(Records shown)
(** What one count does to the counters. *)
Lemma bump_counts_lookup counts lvl k :
  length counts = 10 -> 1 <= lvl <= 9 -> 0 < k < 10 ->
  bump_counts counts lvl !! k
  = Some (if lvl <? k then 0
          else if k =? lvl then S (counts !!! lvl)
          else if (k =? 1) && (counts !!! 1 =? 0) then 1
          else counts !!! k).
Proof.
  intros Hlen Hlvl Hk. unfold bump_counts.
  set (c1 := <[lvl := S (counts !!! lvl)]> counts).
  set (c2 := foldl _ c1 _).
  assert (Hl1 : length c1 = 10) by (unfold c1; by rewrite length_insert).
  assert (Hl2 : length c2 = 10) by (unfold c2; by rewrite foldl_zero_length).
  assert (Hc2 : forall j, j < 10 ->
            c2 !! j = if lvl <? j then Some 0 else c1 !! j).
  { intros j Hj. unfold c2. rewrite foldl_zero_lookup.
    destruct (Nat.ltb_spec lvl j).
    - rewrite bool_decide_eq_true_2; [done|]. split; [|lia].
      apply elem_of_seq. lia.
    - rewrite bool_decide_eq_false_2; [done|].
      intros [?%elem_of_seq _]. lia. }
  assert (Hc1 : forall j, j < 10 ->
            c1 !! j = Some (if j =? lvl then S (counts !!! lvl) else counts !!! j)).
  { intros j Hj. unfold c1. destruct (Nat.eqb_spec j lvl) as [->|Hne].
    - by rewrite list_lookup_insert_eq by lia.
    - rewrite list_lookup_insert_ne by done.
      apply list_lookup_lookup_total_lt. lia. }
  assert (Hone : c2 !!! 1 = if lvl =? 1 then S (counts !!! lvl) else counts !!! 1).
  { apply list_lookup_total_correct. rewrite Hc2, Hc1 by lia.
    destruct (Nat.ltb_spec lvl 1); [lia|].
    destruct (Nat.eqb_spec 1 lvl), (Nat.eqb_spec lvl 1); try lia; done. }
  destruct (Nat.ltb_spec 1 lvl) as [Hgt|Hle]; cbn [andb].
  - rewrite Hone. destruct (Nat.eqb_spec lvl 1); [lia|].
    destruct (Nat.eqb_spec (counts !!! 1) 0) as [Hz|Hnz].
    + destruct (Nat.eqb_spec k 1) as [->|Hk1].
      * rewrite list_lookup_insert_eq by lia.
        destruct (Nat.ltb_spec lvl 1); [lia|].
        destruct (Nat.eqb_spec 1 lvl); [lia|]. done.
      * rewrite list_lookup_insert_ne by done. rewrite Hc2, Hc1 by lia.
        destruct (Nat.ltb_spec lvl k); [done|]. cbn [andb]. done.
    + rewrite Hc2, Hc1 by lia. destruct (Nat.ltb_spec lvl k); [done|].
      destruct (Nat.eqb_spec k lvl); [done|].
      destruct (Nat.eqb_spec k 1); cbn [andb]; done.
  - assert (lvl = 1) as -> by lia. rewrite Hc2, Hc1 by lia.
    destruct (Nat.ltb_spec 1 k); [done|].
    destruct (Nat.eqb_spec k 1) as [->|]; [|lia]. done.
Qed.

(** The iteration of the loop on a paragraph whose number is synthesized. *)
Lemma paragraph_step_auto idx p in_table st ilvl :
  is_auto_numbered p in_table ilvl ->
  let counts := bump_counts (auto_counts st) (auto_level ilvl) in
  let number := auto_number counts (auto_level ilvl) in
  exists level,
    paragraph_step idx p in_table st
    = mkExtractState (st_paragraphs st ++ [_p_text p])
                     (st_headings st ++ [mkHeading (_p_text p) level (Some number) idx])
                     counts.
Proof.
  intros (-> & Htext & Hre & [l Hstyle] & Hilvl) counts number.
  unfold paragraph_step. rewrite Htext, Hre, Hstyle, Hilvl.
  cbn [negb]. rewrite bool_decide_eq_true_2 by (by eexists).
  cbn [orb]. fold counts. fold number. eexists. reflexivity.
Qed.

Lemma auto_level_in_range ilvl : (0 <= ilvl <= 8)%Z -> auto_level ilvl = Z.to_nat (ilvl + 1).
Proof. intros H. unfold auto_level. f_equal. lia. Qed.

(** C5: a heading-styled paragraph without an explicit number, at list
    level [ilvl], increments the counter at depth [ilvl + 1], zeroes the
    deeper counters, sets the counter of depth 1 to 1 when it is still zero
    and a deeper counter was incremented, leaves the other counters above
    alone, and is numbered with the counters of depths 1 to [ilvl + 1]
    joined by dots.  Seven such paragraphs at the levels 0, 0, 1, 0, 1, 1, 0
    are numbered 1, 2, 2.1, 3, 3.1, 3.2, 4. *)
Theorem auto_numbers_are_synthesized
        (idx : nat) (p : Element) (st : ExtractState) (ilvl : Z) :
  is_auto_numbered p false ilvl ->
  length (auto_counts st) = 10 ->
  (0 <= ilvl <= 8)%Z ->
  let lvl := Z.to_nat (ilvl + 1) in
  let before := auto_counts st in
  let after := auto_counts (paragraph_step idx p false st) in
  length after = 10
  /\ after !! lvl = Some (S (before !!! lvl))
  /\ Forall (fun k => after !! k = Some 0) (seq (lvl + 1) (10 - (lvl + 1)))
  /\ Forall (fun k => after !! k
                      = Some (if (k =? 1) && (before !!! 1 =? 0) then 1
                              else before !!! k))
            (seq 1 (lvl - 1))
  /\ (exists h, st_headings (paragraph_step idx p false st) = st_headings st ++ [h]
                /\ h_para_index h = idx
                /\ h_number h
                   = Some (Py.join (u ".")
                             (map (fun k => Py.str_of_nat (after !!! k)) (seq 1 lvl))))
  /\ (forall ps start,
        Forall2 (fun pb i => is_auto_numbered (fst pb) (snd pb) i) ps
                [0; 0; 1; 0; 1; 1; 0]%Z ->
        map h_number (st_headings (extract_loop start ps initial_state))
        = [Some (u "1"); Some (u "2"); Some (u "2.1"); Some (u "3");
           Some (u "3.1"); Some (u "3.2"); Some (u "4")]).
Proof.
  intros Hp Hlen Hrange lvl before after.
  destruct (paragraph_step_auto idx st Hp) as [level Hstep].
  rewrite (auto_level_in_range Hrange) in Hstep. fold lvl in Hstep.
  assert (Hafter : after = bump_counts before lvl) by (unfold after; by rewrite Hstep).
  assert (Hlvl : 1 <= lvl <= 9) by (unfold lvl; lia).
  split; [by rewrite Hafter, bump_counts_length|].
  split.
  { rewrite Hafter, bump_counts_lookup by (done || lia).
    destruct (Nat.ltb_spec lvl lvl); [lia|]. by rewrite Nat.eqb_refl. }
  split.
  { apply Forall_forall. intros k Hk%elem_of_seq.
    rewrite Hafter, bump_counts_lookup by (done || lia).
    destruct (Nat.ltb_spec lvl k); [done|lia]. }
  split.
  { apply Forall_forall. intros k Hk%elem_of_seq.
    rewrite Hafter, bump_counts_lookup by (done || lia).
    destruct (Nat.ltb_spec lvl k); [lia|].
    destruct (Nat.eqb_spec k lvl); [lia|]. done. }
  split.
  { rewrite Hstep. eexists. split; [reflexivity|]. split; [reflexivity|].
    cbn [h_number]. rewrite Hafter. reflexivity. }
  clear. intros ps start H.
  repeat match goal with
         | H : Forall2 _ _ (_ :: _) |- _ =>
           apply Forall2_cons_inv_r in H as ([? ?] & ? & ? & H & ->); cbn [fst snd] in *
         | H : Forall2 _ _ [] |- _ => apply Forall2_nil_inv_r in H as ->
         end.
  cbn [extract_loop].
  repeat match goal with
         | H : is_auto_numbered ?p ?b ?i |- context [paragraph_step ?n ?p ?b ?s] =>
           let lv := fresh "lv" in
           destruct (paragraph_step_auto n s H) as [lv ->]; clear H;
           cbn [auto_counts st_headings st_paragraphs]
         end.
  rewrite !map_app. cbn [map h_number initial_state st_headings app].
  vm_compute. reflexivity.
Qed.

Lemma auto_numbers_are_synthesized_witness :
  let st := paragraph_step 0 (styled_p "Heading1" "0" (u "Einleitung")) false initial_state in
  auto_counts (paragraph_step 1 (styled_p "Heading2" "1" (u "Begriffe")) false st)
  = [0; 1; 1; 0; 0; 0; 0; 0; 0; 0]
  /\ map h_number (st_headings (extract_loop 0 outline_paragraphs initial_state))
     = [Some (u "1"); Some (u "2"); Some (u "2.1"); Some (u "3");
        Some (u "3.1"); Some (u "3.2"); Some (u "4")].
Proof.
  intros st.
  assert (Hp : is_auto_numbered (styled_p "Heading2" "1" (u "Begriffe")) false 1).
  { repeat split; try (vm_compute; reflexivity). vm_compute. eexists. reflexivity. }
  assert (Hlen : length (auto_counts st) = 10) by (vm_compute; reflexivity).
  assert (Hr : (0 <= 1 <= 8)%Z) by lia.
  destruct (auto_numbers_are_synthesized 1 (st := st) Hp Hlen Hr)
    as (_ & _ & _ & _ & _ & Hseq).
  split; [vm_compute; reflexivity|].
  apply Hseq. unfold outline_paragraphs.
  repeat constructor; cbn [fst snd]; try (vm_compute; reflexivity);
    vm_compute; eexists; reflexivity.
Defined.

(** ** The range of the table of contents *)







(** ** Section keys *)

Lemma exact_key_Some keys t key :
  exact_key keys t = Some key -> key ∈ keys /\ matches_exactly t key.
Proof.
  unfold exact_key. intros [Hin Hex]%find_some. split; [by apply list_elem_of_In|].
  apply existsb_exists in Hex as (kw & Hkw & Heq).
  exists kw. split; [by apply list_elem_of_In|].
  unfold Py.eqb in Heq. by apply bool_decide_eq_true in Heq.
Qed.

Lemma prefix_key_Some keys t key :
  prefix_key keys t = Some key -> key ∈ keys /\ matches_by_prefix t key.
Proof.
  unfold prefix_key. intros [Hin Hex]%find_some. split; [by apply list_elem_of_In|].
  apply existsb_exists in Hex as (kw & Hkw & Heq).
  exists kw. split; [by apply list_elem_of_In|].
  by apply andb_true_iff in Heq as [_ ?].
Qed.

Lemma isdigit_no_dot n : Py.isdigit n = true -> cp "." ∉ n.
Proof.
  unfold Py.isdigit. destruct n as [|c n]; [discriminate|].
  intros Hall Hin. rewrite forallb_forall in Hall.
  apply list_elem_of_In in Hin. apply Hall in Hin. discriminate Hin.
Qed.

Lemma is_top_level_sound level number :
  is_top_level level number = true -> top_level level number.
Proof.
  unfold is_top_level, top_level. intros [H|H]%orb_true_iff.
  - left. destruct level as [[|[|?]]|]; done.
  - right. destruct number as [n|]; [|discriminate].
    apply andb_true_iff in H as [Hne Hd]. exists n. split; [done|].
    split; [by destruct n|by apply isdigit_no_dot].
Qed.

Lemma prefix_keys_not_strict key :
  key ∈ PREFIX_OK_KEYS -> key ∉ STRICT_ONLY_KEYS.
Proof.
  unfold PREFIX_OK_KEYS.
  intros H; repeat (apply elem_of_cons in H as [->|H]);
    [| | | |by apply elem_of_nil in H];
    apply (bool_decide_unpack _); vm_compute; exact I.
Qed.

Lemma non_strict_keys_not_strict key :
  key ∈ List.filter (fun key => negb (Py.mem key STRICT_ONLY_KEYS))
                    (map fst SECTION_KEYWORDS) ->
  key ∉ STRICT_ONLY_KEYS.
Proof.
  intros [_ H]%list_elem_of_In%filter_In. unfold Py.mem in H.
  apply negb_true_iff in H. by apply bool_decide_eq_false in H.
Qed.

(** The stage of [_find_section_key] a key comes from. *)
Lemma section_key_cases (strict_iter prefix_iter : list str) (title : str)
      (level : option nat) (number : option str) (key : str) :
  prefix_iter ≡ₚ PREFIX_OK_KEYS ->
  _find_section_key_in strict_iter prefix_iter title level number = Some key ->
  matches_exactly (_normalize_title title) key
  \/ (key ∈ PREFIX_OK_KEYS /\ (key ∉ STRICT_ONLY_KEYS)
      /\ top_level level number
      /\ (matches_by_prefix (_normalize_title title) key
          \/ (key = u "theorie"
              /\ Re.found theory_like_re (_normalize_title title) = true))).
Proof.
  intros Hprefix Hfind. set (t := _normalize_title title).
  unfold _find_section_key_in in Hfind. cbv zeta in Hfind. fold t in Hfind.
  destruct (negb (nonempty t)); [discriminate|].
  destruct (Re.found literaturrecherche_re t); [discriminate|].
  destruct (exact_key strict_iter t) as [k1|] eqn:H1.
  { simplify_eq. left. by apply exact_key_Some in H1 as [_ ?]. }
  match type of Hfind with
  | context [exact_key ?l t] => destruct (exact_key l t) as [k2|] eqn:H2
  end.
  { simplify_eq. left. by apply exact_key_Some in H2 as [_ ?]. }
  destruct (is_top_level level number) eqn:Htop.
  - apply is_top_level_sound in Htop.
    destruct (prefix_key prefix_iter t) as [k3|] eqn:H3.
    + simplify_eq. apply prefix_key_Some in H3 as [Hin Hpre].
      rewrite Hprefix in Hin. right.
      split; [done|]. split; [by apply prefix_keys_not_strict|]. split; [done|].
      by left.
    + cbn [andb] in Hfind.
      destruct (Re.found theory_like_re t) eqn:Hth; [|discriminate].
      simplify_eq. right.
      assert (Hin : u "theorie" ∈ PREFIX_OK_KEYS)
        by (apply (bool_decide_unpack _); vm_compute; exact I).
      split; [done|]. split; [by apply prefix_keys_not_strict|]. split; [done|].
      by right.
  - cbn [andb] in Hfind. discriminate.
Qed.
(End Records shown)
Find the line with "number = Some key ->" in the material above. Reproduce it and each line after it up to and including the line with "title) = true))).".

  _find_section_key_in strict_iter prefix_iter title level number = Some key ->
  matches_exactly (_normalize_title title) key
  \/ (key ∈ PREFIX_OK_KEYS /\ (key ∉ STRICT_ONLY_KEYS)
      /\ top_level level number
      /\ (matches_by_prefix (_normalize_title title) key
          \/ (key = u "theorie"
              /\ Re.found theory_like_re (_normalize_title title) = true))).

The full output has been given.